This was originally posted to the blog that I had while I was a student at University of Michigan, on September 15, 1999.
The viewpoint article “School prayer debate arises in Texas” (9/14/99) in The Michigan Daily suggests that allowing prayers at school functions such as football games and commencements represents a victory for “freedom of speech.” This attitude is mirrored by many advocates of school prayer. The claim is that it is not about trying to force religion on people, it is not about trying to use schools to spread their religious beliefs, it is simply about freedom of speech.
What caught my attention was when the article quoted a school superintendent as complaining that students offering prayers before games would be punished “as if they had cursed,” and the columnist agreed, saying “that is shameful in itself.” Just for a moment, let me ask seriously: What is the difference?
If I want my freedom of speech upheld, I should have the right to swear while speaking at commencement, shouldn’t I? After all, it’s my freedom of speech.
“Well, that’s different.” What is different about it? It is what I want to say, and maybe I think it is the clearest way of expressing myself. “But it is offensive!” Praying can also offend some people.

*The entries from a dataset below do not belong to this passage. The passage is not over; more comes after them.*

Lemma due_pass n m w : backups_ok w → due n w → due n (backup_pass m w).
Proof.
  intros Hok Hdue. destruct (decide (m = n)) as [->|Hne]; [by apply own_pass|].
  destruct Hdue as [Hap (b & Hb & Hs & Hacc & Hfine)].
  destruct (other_pass w n m Hok Hap Hne) as (Hb' & Hc' & Hi). split; [eapply apart_specs; [by apply pass_specs|done]|].
  exists b. rewrite Hb'. split_and!; [done..|by eapply backup_accepted_same|unfold cron_fine; by rewrite Hc'].
Qed.

Lemma on_time_pass n m w : backups_ok w → due n w → on_time n w → on_time n (backup_pass m w).
Proof.
  intros Hok Hdue Hon. destruct (decide (m = n)) as [->|Hne]; [by apply own_pass|].
  destruct (other_pass w n m Hok (du_apart _ _ Hdue) Hne) as (Hb' & Hc' & _). destruct Hon as (b & Hb & [? ? Hc]).
  exists b. rewrite Hb'. split; [done|]. split; [done..|by rewrite Hc'].
Qed.

Lemma rest_backups w : backups (backup_rest w) = backups w.
Proof. exact (rest_queued KBackup finish backupRequeueRunning w). Qed.
Lemma rest_crons w : crons (backup_rest w) = crons w.
Proof. exact (frame_at _ _ _ KCronJob (rest_frame finish backupRequeueRunning w) eq_refl). Qed.

Lemma due_backup_rest n w : due n w → due n (backup_rest w).
Proof.
  intros [Hap (b & Hb & Hs & Hacc & Hfine)]. split; [unfold apart; by rewrite rest_backups|].
  exists b. rewrite rest_backups, rest_crons. split_and!; [done..| |done].
  eapply backup_accepted_same; [|done..]. exact (frame_at _ _ _ KInstance (rest_frame finish backupRequeueRunning w) eq_refl).
Qed.

(** ** Rounds of passes *)
Context (Hfinish : ∀ j, backup_job_ended (finish j)).

Abbreviation rounds := (rounds backup_pass backup_rest).

Lemma backup_rounds_settle names w n :
  backups_ok w → (∀ m, is_Some (backups w !! m) → m ∈ names) → 3 * size (backups w) ≤ n →
  settled backups live (rounds names n w).
Proof.
  intros Hok Hnames Hn.
  apply (work_settles KBackup ns backup_pass finish backupRequeueRunning backup_pass_turned backup_pass_none Hfinish); [done| |done].
  intros m b Hb _. apply Hnames. by exists b.
Qed.

Lemma rounds_specs names w n : backups_ok w → specs_kept w (rounds names n w).
Proof.
  intros Hok. refine (proj2 (work_invariant KBackup ns backup_pass finish backupRequeueRunning backup_pass_turned backup_pass_none
    Hfinish (specs_kept w) names w n _ _ Hok _)); [..|done].
  - intros m w' Hok' Hs x. by rewrite (pass_specs w' m Hok' x).
  - intros w' _ Hs x. by rewrite <-Hs, <-rest_backups.
Qed.

Lemma backup_rounds_on_course m names w n :
  (∀ j, backup_job_fine (finish j)) → backups_ok w → on_course KBackup m w → on_course KBackup m (rounds names n w).
Proof.
  apply (work_stays_on_course KBackup ns backup_pass finish backupRequeueRunning backup_pass_turned backup_pass_none Hfinish).
Qed.
(* ===== verification/InstanceGate.v ===== *)
(** * The rollout gate and the initialisation gate (odooinstance_gate.go, odooinstance_init.go)

    [gateDecide] and [initDecide] are pure; the functions around them read the cluster and create
    the OdooUpgrade a decision asks for. Functions that assign to [instance.Status] return the
    instance. *)
From S2P Require Export Effects KubeRef UpgradeJob.

Open Scope Z_scope.

(** ** odooinstance_gate.go *)
Record gateInput := {
  gi_upgradeSet : bool;
  gi_applied : string;
  gi_current : string;
  gi_upgradeName : string;
  gi_upgradeExists : bool;
  gi_upgradePhase : string
}.

Record gateDecision := {
  gd_templateHash : string;
  gd_appliedHash : string;
  gd_activeUpgrade : string;
  gd_phase : string;
  gd_ensureUpgrade : bool;
  gd_upgradeMessage : string;
  gd_succeededUpgrade : string
}.

(** A decision literal with only the hashes set. *)
Definition gateRoll (hash : string) : gateDecision :=
  {| gd_templateHash := hash; gd_appliedHash := hash; gd_activeUpgrade := ""; gd_phase := "";
     gd_ensureUpgrade := false; gd_upgradeMessage := ""; gd_succeededUpgrade := "" |}.

Definition gateDecide (i : gateInput) : gateDecision :=
  if negb (gi_upgradeSet i) || String.eqb (gi_applied i) "" then gateRoll (gi_current i)
  else if String.eqb (gi_current i) (gi_applied i) then gateRoll (gi_applied i)
  else
    let held phase ensure :=
      {| gd_templateHash := gi_applied i; gd_appliedHash := gi_applied i;
         gd_activeUpgrade := gi_upgradeName i; gd_phase := phase; gd_ensureUpgrade := ensure;
         gd_upgradeMessage := ""; gd_succeededUpgrade := "" |} in
    if negb (gi_upgradeExists i) then held gatePhaseUpgrading true
    else if String.eqb (gi_upgradePhase i) UpgradePhaseSucceeded then gateRoll (gi_current i)
    else if String.eqb (gi_upgradePhase i) UpgradePhaseFailed then held gatePhaseUpgradeFailed false
    else held gatePhaseUpgrading false.

(** [hash[:8]] is defined because the hash is 64 digits; [instanceName[:min(...)]] always is. *)
Definition gateUpgradeName (instanceName hash : string) : string :=
  let maxPrefix := (gateMaxNameLen - len gateUpgradeInfix - gateHashPrefixLen)%nat in
  let prefix := str_take (min (len instanceName) maxPrefix) instanceName in
  let prefix := TrimRight prefix "-" in
  prefix +:+ gateUpgradeInfix +:+ str_take gateHashPrefixLen hash.

(** ** odooinstance_init.go *)
Record initInput := {
  ii_requested : bool;
  ii_initialized : bool;
  ii_upgradeName : string;
  ii_upgradeExists : bool;
  ii_upgradePhase : string;
  ii_upgradeMessage : string;
  ii_liveReplicas : Z
}.

Record initDecision := {
  id_pending : bool;
  id_initialized : bool;
  id_ensureUpgrade : bool;
  id_upgradeName : string;
  id_phase : string;
  id_failMessage : string;
  id_succeeded : string;
  id_adopted : bool
}.

Definition noInitDecision : initDecision :=
  {| id_pending := false; id_initialized := false; id_ensureUpgrade := false; id_upgradeName := "";
     id_phase := ""; id_failMessage := ""; id_succeeded := ""; id_adopted := false |}.

Definition initDecide (i : initInput) : initDecision :=
  let pending name ensure phase msg :=
    {| id_pending := true; id_initialized := false; id_ensureUpgrade := ensure;
       id_upgradeName := name; id_phase := phase; id_failMessage := msg; id_succeeded := "";
       id_adopted := false |} in
  let done succeeded adopted :=
    {| id_pending := false; id_initialized := true; id_ensureUpgrade := false; id_upgradeName := "";
       id_phase := ""; id_failMessage := ""; id_succeeded := succeeded; id_adopted := adopted |} in
  if negb (ii_requested i) || ii_initialized i then
    {| id_pending := false; id_initialized := ii_initialized i; id_ensureUpgrade := false;
       id_upgradeName := ""; id_phase := ""; id_failMessage := ""; id_succeeded := "";
       id_adopted := false |}
  else if negb (ii_upgradeExists i) && (0 <? ii_liveReplicas i) then done "" true
  else if negb (ii_upgradeExists i) then pending (ii_upgradeName i) true phaseInitializing ""
  else if String.eqb (ii_upgradePhase i) UpgradePhaseSucceeded then done (ii_upgradeName i) false
  else if String.eqb (ii_upgradePhase i) UpgradePhaseFailed
  then pending (ii_upgradeName i) false phaseInitFailed (ii_upgradeMessage i)
  else pending (ii_upgradeName i) false phaseInitializing "".

Definition initUpgradeName (instanceName : string) : string := instanceName +:+ initUpgradeSuffix.

(** ** Assignments to the instance status *)
Definition in_with_status (st : OdooInstanceStatus) (i : OdooInstance) : OdooInstance :=
  {| in_Meta := in_Meta i; in_Spec := in_Spec i; in_Status := st |}.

Somehow, religious people never seem to take seriously the idea that prayers can really, honestly offend someone. I, on the other hand, find it hard to believe that in the end of the 1990’s there are still people out there who get in an uproar just because they hear the f-word.
“But swearing is inappropriate at these functions!” So is prayer, according to the idea of the separation of church and state. This is, in fact, exactly the issue: if prayer suddenly becomes appropriate, in the name of the cause of freedom of speech, then shouldn’t it follow that swearing could also become appropriate, in the name of that same cause?
Finally: “But prayer is about deeply held beliefs, and swearing is not!” Now we get to the crux of the matter: in order for advocates of school prayer to make their position make sense, they need to admit that it is about more than the simple freedom of speech. The “freedom of speech” argument is a mere ploy, used as a fallback, because if they start talking about the fact that they want to use a governmentally sponsored event to tell the world about their deeply held personal sacred beliefs, it becomes clear that this is exactly the kind of thing that the separation of church and state was designed to guard against.
If those in favor of school prayer at school functions want to make progress, they need to identify exactly what it is that makes it different from people who want the right to swear at school functions — and why that difference deserves to be protected.